# [WHAT YOU SHOULD DO]
Your job is to set down the stretch of entries that opens with the line containing "BEGIN, COMMIT and" and closes with the line containing "tx_seqs : seqs_ok (seqs a);". Keep both end lines, copy each exactly, and add nothing.

Saved data entries
(* ===== verification/Transactions.v ===== *)
(** * Transactions on a reliable service

    BEGIN, COMMIT and ROLLBACK on a connection that works alone, and the loops
    of [commit_snapshot] inside a transaction. *)
From S2P Require Import Prelude Cxx Sql Database PgService DbFacts PgClient PgSpec PgWrites Changes World PartitionRegistry.

Section transactions.
Context {P : PgService}.
Implicit Types (c : PGconn) (a : PgAbs) (b d w : Db) (s : pg).

(** Connection [c] is in a transaction begun on [b]: it sees [w], or the
    transaction has failed. *)
Record in_tx c a b (od : option Db) : Prop := {
  tx_committed : committed a = b;
  tx_ok : db_ok (seqs a) b;
  tx_seqs : seqs_ok (seqs a);
  tx_session : sessions a !! c = Some match od with Some w => InTx b w | None => InFailedTx b end;
  tx_work : forall w, od = Some w -> db_ok (seqs a) w;
  tx_alone : forall c' x, sessions a !! c' = Some x -> c' <> c -> x = Idle \/ x = Broken }.

Definition keeps_others c a a' : Prop := forall c', c' <> c -> sessions a' !! c' = sessions a !! c'.

#[export] Instance keeps_others_preorder c : PreOrder (keeps_others c).
Proof.
  split; [intros a c' _; done|]. intros a1 a2 a3 H1 H2 c' Hc. by rewrite (H2 c' Hc), (H1 c' Hc).
Qed.

Lemma in_tx_ready c a b w : in_tx c a b (Some w) -> ready c a w.
Proof.
  intros [Hc Hb Hq Hs Hw Ha]. split; try done.
  - unfold view. by rewrite Hs.
  - by apply Hw.
  - by rewrite Hc.
  - intros b' w'. rewrite Hs. by intros [= <- _].
Qed.

Lemma in_tx_serial c a b od : in_tx c a b od -> serial c a.
Proof.
  intros T. split; [|apply T]. intros b' w'. rewrite (tx_session _ _ _ _ T).
  destruct od; [|done]. intros [= <- _]. apply T.
Qed.

Lemma wrote_tx c s s' b w od :
  in_tx c (abs s) b (Some w) -> wrote c s s' od ->
  in_tx c (abs s') b od /\ keeps_others c (abs s) (abs s').
Proof.
  intros T Hw. pose proof (tx_session _ _ _ _ T) as E. destruct T as [Hc Hb Hq _ _ Ha].
  assert (forall q (x : session) (c' : PGconn), c' <> c -> sessions (set_seqs q (set_session c x (abs s))) !! c' = sessions (abs s) !! c') as Ho.
  { intros q x c' Hne. cbn. by rewrite lookup_insert_ne. }
  destruct od as [d'|]; cbn in Hw.
  - destruct Hw as (Rd & q & Hle & Ea). unfold set_view in Ea. rewrite E in Ea. rewrite Ea in *. split.
    + split; cbn; try done.
      * by eapply db_ok_mono.
      * by eapply seqs_ok_mono.
      * by rewrite lookup_insert_eq.
      * intros w' [= <-]. apply Rd.
      * intros c' x. rewrite lookup_insert. case_decide; [done|]. by apply Ha.
    + intros c' Hne. apply (Ho q (InTx b d')); done.
  - destruct Hw as (q & Hle & Ea). unfold fail_view in Ea. rewrite E in Ea. rewrite Ea. split.
    + split; cbn; try done.
      * by eapply db_ok_mono.
      * by eapply seqs_ok_mono.
      * by rewrite lookup_insert_eq.
      * intros c' x. rewrite lookup_insert. case_decide; [done|]. by apply Ha.
    + intros c' Hne. apply (Ho q (InFailedTx b)); done.
Qed.

(** A control statement does what [tx_control] says. *)
Lemma control_effect c st a r a' x x' d' :
  is_query st = false -> sessions a !! c = Some x -> tx_control st x (committed a) = Some (x', d') ->
  exec_ok pg_env c st [] a r a' -> a' = set_committed d' (set_session c x' a).
Proof.
  intros Hq E Ht Ok.
  inversion Ok as [d0 now n r0 d'' q Hq' _ _ _|d0 now n r0 q q' Hq' _ _ _ _ _|b r0 Hb Hf _|x0 x0' d0 r0 _ E' Ht' Hr]; subst;
    try congruence.
  rewrite E in Hf. injection Hf as ->. destruct Hb as [Hb| ->]; [congruence|]. by cbn in Ht.
Qed.

(** BEGIN on a connection that is idle. *)
Lemma begun c a a' d :
  ready c a d -> sessions a !! c = Some Idle ->
  a' = set_committed (committed a) (set_session c (InTx (committed a) (committed a)) a) ->
  in_tx c a' d (Some d) /\ keeps_others c a a' /\ seqs a' = seqs a.
Proof.
  intros Rd E ->. pose proof (rd_view _ _ _ Rd) as V. unfold view in V. rewrite E in V. injection V as V. rewrite V.
  split_and!; [|intros c' Hc; cbn; by rewrite lookup_insert_ne|done].
  split; cbn; try done; try apply Rd.
  - by rewrite lookup_insert_eq.
  - intros w [= <-]. apply Rd.
  - intros c' x. rewrite lookup_insert. case_decide; [done|]. intros Hx Hne. by apply (rd_alone _ _ _ Rd c').
Qed.

Section control.
Context `{!PgLaws P, !PgReliable P}.

Lemma exec_control c text st s x x' d' :
  parse_sql text = Some st -> is_query st = false -> serial c (abs s) ->
  sessions (abs s) !! c = Some x -> x <> Broken ->
  tx_control st x (committed (abs s)) = Some (x', d') ->
  exists r s', exec c text s = (inr r, s') /\ abs s' = set_committed d' (set_session c x' (abs s)).
Proof.
  intros Hp Hq Hser E Hx Ht. unfold exec. destruct (PQexec c text s) as [r s'] eqn:Ex.
  pose proof (reliable_law c text st s r s' x Hp Hser E Hx Ex) as Ok.
  exists r, s'. split; [done|]. by eapply control_effect.
Qed.

Lemma begin_spec c s d :
  ready c (abs s) d -> sessions (abs s) !! c = Some Idle ->
  exists r s', exec c "BEGIN" s = (inr r, s') /\ in_tx c (abs s') d (Some d)
    /\ keeps_others c (abs s) (abs s') /\ seqs (abs s') = seqs (abs s).
Proof.
  intros Rd E.
  destruct (exec_control c "BEGIN" Begin s Idle (InTx (committed (abs s)) (committed (abs s))) (committed (abs s)))
    as (r & s' & Ex & Ea); [by vm_compute|done|by apply ready_serial in Rd|done..|].
  exists r, s'. split; [done|]. by apply begun.
Qed.

(** The end of a transaction: [b] stays, or [w] is committed. *)
Record ended c s s' d : Prop := {
  en_committed : committed (abs s') = d;
  en_idle : sessions (abs s') !! c = Some Idle;
  en_others : keeps_others c (abs s) (abs s');
  en_seqs : seqs (abs s') = seqs (abs s) }.

Lemma commit_spec c s b w :
  in_tx c (abs s) b (Some w) -> exists r s', exec c "COMMIT" s = (inr r, s') /\ ended c s s' w.
Proof.
  intros T. destruct (exec_control c "COMMIT" Commit s (InTx b w) Idle w) as (r & s' & Ex & Ea);
    [by vm_compute|done|by eapply in_tx_serial|apply T|done|done|].
  exists r, s'. split; [done|]. split; rewrite Ea; [done|cbn; by rewrite lookup_insert_eq| |done].
  intros c' Hc. cbn. by rewrite lookup_insert_ne.
Qed.

Lemma rollback_spec c s b od :
  in_tx c (abs s) b od -> exists r s', exec c "ROLLBACK" s = (inr r, s') /\ ended c s s' b.
Proof.
  intros T. pose proof (tx_committed _ _ _ _ T) as Hc.
  destruct (exec_control c "ROLLBACK" Rollback s (match od with Some w => InTx b w | None => InFailedTx b end) Idle b)
    as (r & s' & Ex & Ea); [by vm_compute|done|by eapply in_tx_serial|apply T|by destruct od|by destruct od; rewrite <- Hc|].
  exists r, s'. split; [done|]. split; rewrite Ea; [done|cbn; by rewrite lookup_insert_eq| |done].
  intros c' Hc'. cbn. by rewrite lookup_insert_ne.
Qed.

End control.

(** ** The loops *)

Context `{!PgLaws P, !PgRuns P}.

Lemma find_live_tables d d' name : db_tables d' = db_tables d -> find_live d' name = find_live d name.
Proof. intros E. unfold find_live. by rewrite E. Qed.

Lemma partition_insert_tables n tid snap part d d' :
  partition_insert n tid snap part d = Some d' -> db_tables d' = db_tables d.
Proof.
  unfold partition_insert. destruct (new_part _ _ _ _); [|done]. cbn [mbind option_bind].
  by intros [-> _]%check_some.
Qed.

Lemma insert_all_spec c name snap t parts s b w :
  in_tx c (abs s) b (Some w) -> find_live w (c_str name) = Some t ->
  exists o s', insert_all c name snap parts s = (inr o, s')
    /\ in_tx c (abs s') b (insert_parts (sq_partitions (seqs (abs s))) (tb_table_id t) snap parts w)
    /\ (o = None <-> is_Some (insert_parts (sq_partitions (seqs (abs s))) (tb_table_id t) snap parts w))
    /\ keeps_others c (abs s) (abs s').
Proof.
  revert s w. induction parts as [|part parts IH]; intros s w T Hl.
  - exists None, s. split; [done|]. split; [done|]. split; [|done]. split; [by eexists|done].
  - cbn [insert_all insert_parts]. unfold pbind at 1.
    destruct (insert_partition_spec c name snap part s w (in_tx_ready _ _ _ _ T)) as (ok & s1 & E1 & H1).
    rewrite Hl in H1. destruct H1 as (Hok & Hw & Hq). rewrite E1.
    destruct (wrote_tx _ _ _ _ _ _ T Hw) as [T1 Ho1].
    destruct (partition_insert _ _ _ _ _) as [w1|] eqn:Ew; cbn [mbind option_bind].
    + rewrite bool_decide_eq_true_2 in Hok by (by eexists). subst ok. cbn [negb].
      destruct (IH s1 w1 T1) as (o & s2 & E2 & T2 & Ho & Hk2).
      { rewrite (find_live_tables w); [done|]. by eapply partition_insert_tables. }
      rewrite Hq in * by (by eexists). exists o, s2. split; [done|]. split; [done|]. split; [exact Ho|by etrans].
    + rewrite bool_decide_eq_false_2 in Hok by (by intros []). subst ok. cbn [negb].
      exists (Some ("Failed to insert partition: " +:+ pr_partition_key part)), s1.
      split; [done|]. split; [done|]. split; [by split; [|intros []]|done].
Qed.

Lemma delete_all_spec c name snap t keys s b w :
  in_tx c (abs s) b (Some w) -> find_live w (c_str name) = Some t ->
  exists o s', delete_all c name snap keys s = (inr o, s')
    /\ in_tx c (abs s') b (delete_parts (tb_table_id t) keys snap w)
    /\ (o = None <-> is_Some (delete_parts (tb_table_id t) keys snap w))
    /\ keeps_others c (abs s) (abs s').
Proof.
  revert s w. induction keys as [|key keys IH]; intros s w T Hl.
  - exists None, s. split; [done|]. split; [done|]. split; [|done]. split; [by eexists|done].
  - cbn [delete_all delete_parts]. unfold pbind at 1.
    destruct (mark_partition_deleted_spec c name key snap s w (in_tx_ready _ _ _ _ T)) as (ok & s1 & E1 & H1).
    rewrite Hl in H1. destruct H1 as (Hok & Hw). rewrite E1.
    destruct (wrote_tx _ _ _ _ _ _ T Hw) as [T1 Ho1].
    destruct (partition_delete _ _ _ _) as [w1|] eqn:Ew; cbn [mbind option_bind].
    + rewrite bool_decide_eq_true_2 in Hok by (by eexists). subst ok. cbn [negb].
      destruct (IH s1 w1 T1) as (o & s2 & E2 & T2 & Ho & Hk2).
      { rewrite (find_live_tables w); [done|]. unfold partition_delete in Ew. case_match; [|done].
        by apply check_some in Ew as [-> _]. }
      exists o, s2. split; [done|]. split; [done|]. split; [exact Ho|by etrans].
    + rewrite bool_decide_eq_false_2 in Hok by (by intros []). subst ok. cbn [negb].
      exists (Some ("Failed to mark partition deleted: " +:+ key)), s1.
      split; [done|]. split; [done|]. split; [by split; [|intros []]|done].
Qed.
End transactions.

# [REPLY]
    BEGIN, COMMIT and ROLLBACK on a connection that works alone, and the loops
    of [commit_snapshot] inside a transaction. *)
From S2P Require Import Prelude Cxx Sql Database PgService DbFacts PgClient PgSpec PgWrites Changes World PartitionRegistry.

Section transactions.
Context {P : PgService}.
Implicit Types (c : PGconn) (a : PgAbs) (b d w : Db) (s : pg).

(** Connection [c] is in a transaction begun on [b]: it sees [w], or the
    transaction has failed. *)
Record in_tx c a b (od : option Db) : Prop := {
  tx_committed : committed a = b;
  tx_ok : db_ok (seqs a) b;
  tx_seqs : seqs_ok (seqs a);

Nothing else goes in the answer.